Rethinking Change

What brings change?  How do we become different people?  Some say it’s the people we care about and the challenges we face that change us. I think that’s part of it.  As followers of Jesus, we are also shaped by the Holy Spirit and Scripture. Some of our most life-changing moments happen when there is a confluence of these elements. Influential people, wisdom from past experiences and our faith guide us through personal challenges and we emerge transformed.

I experienced deep change when I was a pastor in my previous church.  After eight years as Associate Pastor, the Human Resources Committee suggested I take a three-month Sabbatical.  I wasn’t quite sure how to interpret that.  On the one hand, it could’ve been a good thing and they may have wanted to invest in me – “Pastor, please go and be refreshed.”  On the other hand, it could’ve been a bad thing; they may have wanted to send a different message – “Pastor, please just go away.” I chose to believe the former.

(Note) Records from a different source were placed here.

(** C3: nobody is left waiting.  Every schedule of a joining system runs at most two
    segments per thread; at every point of it, a thread that is about to run a segment can
    run it, without a failed assertion or a fatal error; and a system in which nothing can
    run has finished all its threads. *)
Theorem and_all_finish y0 ts y : join_start y0 -> run y0 ts = Some y ->
  Z.of_nat (length ts) <= 2 * Z.of_nat (size (threads y0))
  /\ (forall t p, threads y !! t = Some (At p) -> is_Some (and_segment p t (lco y)) /\ is_Some (step y t))
  /\ ((forall t, step y t = None) ->
      forall t th, threads y !! t = Some th -> exists r, th = Finished r).
Proof.
  intros H0 Hrun. pose proof (run_reachable _ _ _ _ (reach_start y0) Hrun) as Hr.
  pose proof (join_reachable _ _ H0 Hr) as Hi. destruct (join_start_inv _ H0) as [_ Hf]. split; [|split].
  - apply (run_bound (fun _ => True) weight) with (y' := y); try done;
      eauto using and_weight_range, and_weight_segment.
  - intros t p Ht. pose proof (join_progress y t p Hi Ht) as Hs. unfold step in *. rewrite Ht in *. cbn [segment and_monitor] in *.
    destruct (and_segment p t (lco y)) as [[[l ps] n]|]; [|done]. by split; eexists.
  - apply (all_finished y0); [done..| |].
    + intros t p. by apply join_progress.
    + by apply join_drained.
Qed.

(** ** Witnesses: two setters, two waiters and an attached parcel *)

Definition demo : system :=
  mkSys (new 3) {[ 1 := At (CallSet 1); 2 := At (CallSet 2); 3 := At (CallWait false);
                   4 := At (CallWait false); 5 := At (CallAttach 100) ]} [].

Lemma and_demo_start : join_start demo.
Proof.
  split; [done|]. split; [done|]. split.
  - intros t th p q Ht Hp Ha. unfold demo in *; simpl in *.
    repeat (apply lookup_insert_Some in Ht as [[<- <-]|[_ Ht]]; [by simplify_eq/=|]).
    apply lookup_singleton_Some in Ht as [<- <-]. by simplify_eq/=.
  - intros t th Ht. unfold demo in Ht; simpl in Ht.
    repeat (apply lookup_insert_Some in Ht as [[<- <-]|[_ Ht]]; [by eexists|]).
    apply lookup_singleton_Some in Ht as [<- <-]. by eexists.
Qed.

Lemma and_wait_joins_witness : exists y,
  run demo [3; 1; 5; 2; 2; 3] = Some y
  /\ threads y !! 3 = Some (Finished (WaitResult HPX_SUCCESS))
  /\ forall u th, threads y !! u = Some th -> point th <> Some SetTrigger.
Proof.
  destruct (run demo [3; 1; 5; 2; 2; 3]) as [y|] eqn:E; [|by vm_compute in E].
  assert (H3 : threads y !! 3 = Some (Finished (WaitResult HPX_SUCCESS)))
    by (vm_compute in E; by simplify_eq).
  exists y. split; [done|]. split; [done|]. intros u th Hu Hp.
  pose proof (and_wait_joins demo y 3 and_demo_start
    (run_reachable _ _ _ _ (reach_start demo) E) H3 u th Hu) as Hj. by rewrite Hp in Hj.
Defined.

Lemma and_all_finish_witness : exists y,
  run demo [3; 1; 5; 2; 4; 2; 3; 4] = Some y /\ forall t th, threads y !! t = Some th ->
    exists r, th = Finished r.
Proof.
  destruct (run demo [3; 1; 5; 2; 4; 2; 3; 4]) as [y|] eqn:E; [|by vm_compute in E].
  exists y. split; [done|]. apply (and_all_finish demo _ y and_demo_start E).
  intros t. apply stuck_step. vm_compute in E. by simplify_eq.
Defined.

I had three young kids at the time. Going away and leaving my wife alone for several months didn’t seem like a very good idea. My wife agreed.  So I broke the Sabbatical up into several shorter segments throughout the year. During that time, one of the best things I did was to take a class called “Perspectives on the World Christian Movement.”  Most of my friends warned me that it would wreck my life; meaning I would never be the same. They were right.  “Perspectives” opened my eyes and heart to the radical idea God is moving in the ordinary and the miraculous to reclaim, heal and restore every nation, tribe and tongue that was lost when sin wrecked our world.  The course showed this to be the central theme of Scripture; a narrative thread of human history and hidden truth embedded within every culture.  God has come to rescue all of us and His name is Jesus!

In the end, the course lived up to its reputation. I was deeply changed.  I finished with the deep conviction God was calling me to mobilize people to be part of this great global revival project. And to make sure I was paying attention, God gave me a sign I couldn’t miss.  Having taken the class in Pasadena, CA, I returned to my Washington home and sat down at my desk to read my mail.  There, on the top of the pile, was a letter from the Pastor Search Committee chair at BelPres.  The committee wanted me to apply for their Mission Pastor position. That was seventeen years ago.

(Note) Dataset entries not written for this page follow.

(** The calls of a running counter: no resets, generations of [unsigned long]. *)
Definition runs (p : pc) : Prop :=
  match p with
  | CallWaitGen i | ResumeWaitGen i _ => i ∈u 64
  | CallError code => code <> HPX_SUCCESS
  | CallReset => False
  | _ => True
  end.

Definition to_set (th : thread pc result) : Z :=
  match point th with Some CallSet => 1 | _ => 0 end.

(** What a thread may rely on at generation [g], with [n] conditions in place. *)
Definition thread_ok (g n : Z) (th : thread pc result) : Prop :=
  match th with
  | At p => runs p
  | Parked (ResumeWaitGen i c) => i ∈u 64 /\ g < i
      /\ match c with Inplace k => Z.of_nat k = i mod n /\ i < g + n | Oflow => True end
  | Parked p => runs p
  | Finished (GenResult i status) => status = HPX_SUCCESS -> i <= g
  | Finished _ => True
  end.

Definition gen_start (y : system) : Prop :=
  exists n, lco y = new n /\ tsum to_set (threads y) + Z.of_nat n < 2 ^ 64 /\ attached_apart y
    /\ forall t th, threads y !! t = Some th -> exists p, th = At p /\ runs p
         /\ match p with ResumeWait | ResumeWaitGen _ _ => False | _ => True end.

Record gen_inv (y : system) : Prop := {
  inv_room : 0 <= gen_ (lco y)
    /\ gen_ (lco y) + tsum to_set (threads y) + ninplace_ (lco y) < 2 ^ 64;
  inv_placed : placed y;
  inv_threads : forall t th, threads y !! t = Some th ->
    thread_ok (gen_ (lco y)) (ninplace_ (lco y)) th;
}.

Lemma wait_loop_thread l t i l' ps n : gen_ok l -> i ∈u 64 -> 0 <= gen_ l ->
  gen_ l + ninplace_ l < 2 ^ 64 -> wait_loop l t i = Some (l', ps, n) ->
  gen_ l' = gen_ l /\ ninplace_ l' = ninplace_ l /\ ps = []
  /\ thread_ok (gen_ l) (ninplace_ l) (becomes n).
Proof.
  intros Hok Hi Hg Hr. unfold wait_loop. destruct (Z.ltb_spec (gen_ l) i) as [Hlt|Hge].
  - rewrite wrap_small by (unfold ninplace_ in *; lia).
    set (c := if i <? _ then _ else _). destruct (conditionAt l c) as [x|] eqn:Hc; [|done].
    cbn [mbind option_bind]. intros H. apply waitFor_inv in H; [|by eapply conditionAt_ok].
    destruct H as [(w & -> & [= -> -> ->])|(code & _ & Hcode & [= <- <- <-])].
    + assert (Hl : gen_ (with_condition l c (Waiting (t :: w))) = gen_ l
                   /\ ninplace_ (with_condition l c (Waiting (t :: w))) = ninplace_ l).
      { unfold ninplace_. destruct c; simpl; [by rewrite length_insert|done]. }
      destruct Hl as [-> ->]. repeat split; try lia. unfold c.
      destruct (Z.ltb_spec i (gen_ l + ninplace_ l)); [|done]. split; [|lia].
      rewrite Z2Nat.id; [done|]. apply Z.mod_pos_bound. lia.
    + repeat split. simpl. done.
  - intros [= <- <- <-]. repeat split. simpl. lia.
Qed.

Lemma queued_condition l u : u ∈ queued l -> exists c x, conditionAt l c = Some x /\ u ∈ Cond.waiters x.
Proof.
  simpl. intros [Hu|Hu]%elem_of_app; [by exists Oflow, (oflow_ l)|].
  unfold waiters_all in Hu. apply list_elem_of_In, in_concat in Hu as (q & Hq & Hu).
  apply in_map_iff in Hq as (x & <- & Hx). apply list_elem_of_In, list_elem_of_lookup in Hx as [k Hk].
  exists (Inplace k), x. split; [done|]. by apply list_elem_of_In.
Qed.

What has brought change in your life?  What can you do to bring change now?  How can you know and connect with God’s call for your life?  “Perspectives” has been one of those transformational experiences for me. For that reason, I recommend it to those seeking change.  It is a big time commitment (15 weeks) and there is a lot to read.  It’s a challenge and challenge is nothing more than a catalyst for growth and an opportunity to be made different.


Perspectives is coming to BelPres September 5- December 19 .   

5 thoughts on “Rethinking Change

  1. Well said, Pastor Rich! I totally agree, and am praying for a great awakening in Belpres as a result of people having their lives wrecked by taking this course!

  2. For 15 years I was encouraged by friends to do “Perspectives.” When I finally ran out of excuses, I realized I’d wasted 15 years. “Perspectives” not only grounded me in the history of the church and God’s plan for all of humanity, but reminded me why I’m a Christian, what I should be doing about that, and how to do it.

  3. Rich,
    Thank you so much for this excellent article you’ve written about Perspectives! May the Lord increase our class as people are willing to take the plunge. I’m deeply grateful for your support.

  4. Perspectives gave me some terms and ways of thinking that have served me well and are readily at hand as I look at mission and ministry. One Perspectives term that has been particularly useful has been the concept of making mission “infinitely reproducible.” That is, we can mess up future spread of the church in a region if we inadvertently set up a standard that can’t be easily reproduced. An example is if we pay for a physical church building to be built in some remote place, then the locals will expect that in order to have another church, and yet another, that all of them will require having a church built like the ‘fancy’ one. So our good deed that we thought was so thoughtful ends up stopping church expansion. That’s just one example of how Perspectives has “wrecked” my life for good.

    1. Thank you for that good word, Dave! Thank you, too, for promoting Perspectives when the Lord gives opportunity. There are two classes in the Seattle area this fall and two in the Spring that are great options —

      Bellevue Presbyterian, Tuesdays beginning September 5th
      Redmond Assembly of God, Wednesdays beginning Septeber 6th

      Northwest Church, Lynnwood, Spring 2016
      Chinese Evangelical Church, Seattle campus, Spring 2016.

      Thanks for spreading the word!